Hermione made a sound of repulsion.
"Not like that!" she cried then immediately corrected herself. "Not at all! I never liked him. Who could? I respected his courage and his intelligence; I didn't like him."
Ginny rolled a lock of red hair onto one finger then unrolled it and stuck the end into her mouth to chew on.
"He was a hero," she muttered. "As horrid as he was, we can't deny that." It felt strange to be defending the sour Potions-master to Hermione instead of the other way round.
"Are you trying to make me feel better or worse?" Hermione cried rubbing the back of her hand hard across her eyes. "Just the thought that he liked me – like that, uggh! It's disgusting! He was almost as old as my dad!"

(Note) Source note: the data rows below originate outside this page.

(** The error when [output] is missing: the second statement assigns a
    property of [undefined]. *)
Lemma overlay_without_output h lc :
  lacks h lc "output" →
  ∃ h', overlay (VRef lc) h = Throw (CannotSetProperty "publicPath" VUndefined) h'.
Proof.
  intros [Hlc Ho]. eexists. unfold overlay, set_entry, set_public_path.
  rewrite !bind_assoc.
  rewrite (bind_alloc (length h)) by done.
  rewrite bind_set_prop by len.
  rewrite !bind_assoc.
  rewrite bind_get_prop by len. observe. rewrite Ho. reflexivity.
Qed.

(** The error when only [plugins] is missing: [concat] is read from
    [undefined]. *)
Lemma overlay_without_plugins h lc lo :
  heap_closed h → field h lc "output" = Some (VRef lo) → lacks h lc "plugins" →
  ∃ h', overlay (VRef lc) h = Throw (CannotReadProperty "concat" VUndefined) h'.
Proof.
  intros Hc Ho [Hlc Hp]. eexists.
  pose proof (heap_closed_field _ _ _ _ Hc Ho) as Hlo.
  unfold overlay, set_entry, set_public_path, extend_plugins.
  rewrite !bind_assoc.
  rewrite (bind_alloc (length h)) by done.
  rewrite bind_set_prop by len.
  rewrite !bind_assoc.
  rewrite (bind_get_prop_Some _ _ (VRef lo)) by (by observe).
  rewrite bind_set_prop by len.
  rewrite !bind_assoc.
  rewrite bind_get_prop by len. observe. rewrite Hp. reflexivity.
Qed.

(** The error when only [module.rules] is missing: [rules] is read from
    [undefined], or [push] is. *)
Lemma overlay_without_rules h lc lo lp ps :
  heap_closed h →
  field h lc "output" = Some (VRef lo) →
  field h lc "plugins" = Some (VRef lp) →
  is_sequence h lp ps →
  missing_rules h lc →
  ∃ k h', k ∈ ["rules"; "push"] ∧
          overlay (VRef lc) h = Throw (CannotReadProperty k VUndefined) h'.
Proof.
  intros Hc Ho Hp Hps Hmiss.
  pose proof (field_Some _ _ _ _ Ho) as Hlc.
  pose proof (heap_closed_field _ _ _ _ Hc Ho) as Hlo.
  unfold overlay. rewrite (prefix_run _ h lc lo lp ps) by done.
  unfold push_rule. rewrite !bind_assoc.
  destruct Hmiss as [[_ Hmod] | (lm & Hmod & Hlm & Hrules)].
  - exists "rules". eexists. split; [set_solver|].
    rewrite bind_get_prop by (rewrite length_before_push; lia).
    rewrite field_before_push by (done || set_solver). rewrite Hmod. reflexivity.
  - exists "push". eexists. split; [set_solver|].
    rewrite (bind_get_prop_Some _ _ (VRef lm))
      by (by rewrite field_before_push by (done || set_solver)).
    rewrite !bind_assoc.
    rewrite bind_get_prop by (rewrite length_before_push; lia).
    rewrite field_before_push by (done || set_solver). rewrite Hrules. reflexivity.
Qed.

"He couldn't help that," Ginny pointed out. Her eyes narrowed in sudden suspicion. "He never – he never tried anything, did he? Said anything or – or -" Only then why had Hermione been so astonished?
The other girl blinked and shook her head, teeth clenched and eyes burning.
"No, but he must have thought about it! It makes my skin creep to think he might have been looking at me and wanting to – uggh – to kiss me or – or touch me."
She shuddered and pressed a fist to her mouth. Ginny could think of nothing to say.
"I wish he'd never told me! How could he think I'd want to know something like that?" Hermione burst out after a few seconds.
"He knew you didn't want to know. He said so. He just didn't want to," she swallowed hard, " didn't want to die without having at least said something." Ginny hadn't cried since first year but her throat ached too much to continue.
"Are you sorry for him?" Hermione sputtered incredulously. "How can you be sorry for him? You've always hated him just as much as Ron!"
Ginny's eyes were wide and dark.
"Aren't you? Not even a little bit? To feel like that and never be able to say - in fact to have to say the opposite of what he felt all the time."
Hermione gave a black scowl.
"He had no right to feel anything of the sort!"
"Feelings don't come by rights! You wouldn't understand."
"And you would?" Hermione jeered, obscurely offended by Ginny's sympathy for the wrong party.
"I suppose it's fellow-feeling." She shrugged and looking up met her friend's reproachful brown eyes. "I know what it's like to want someone you can't have."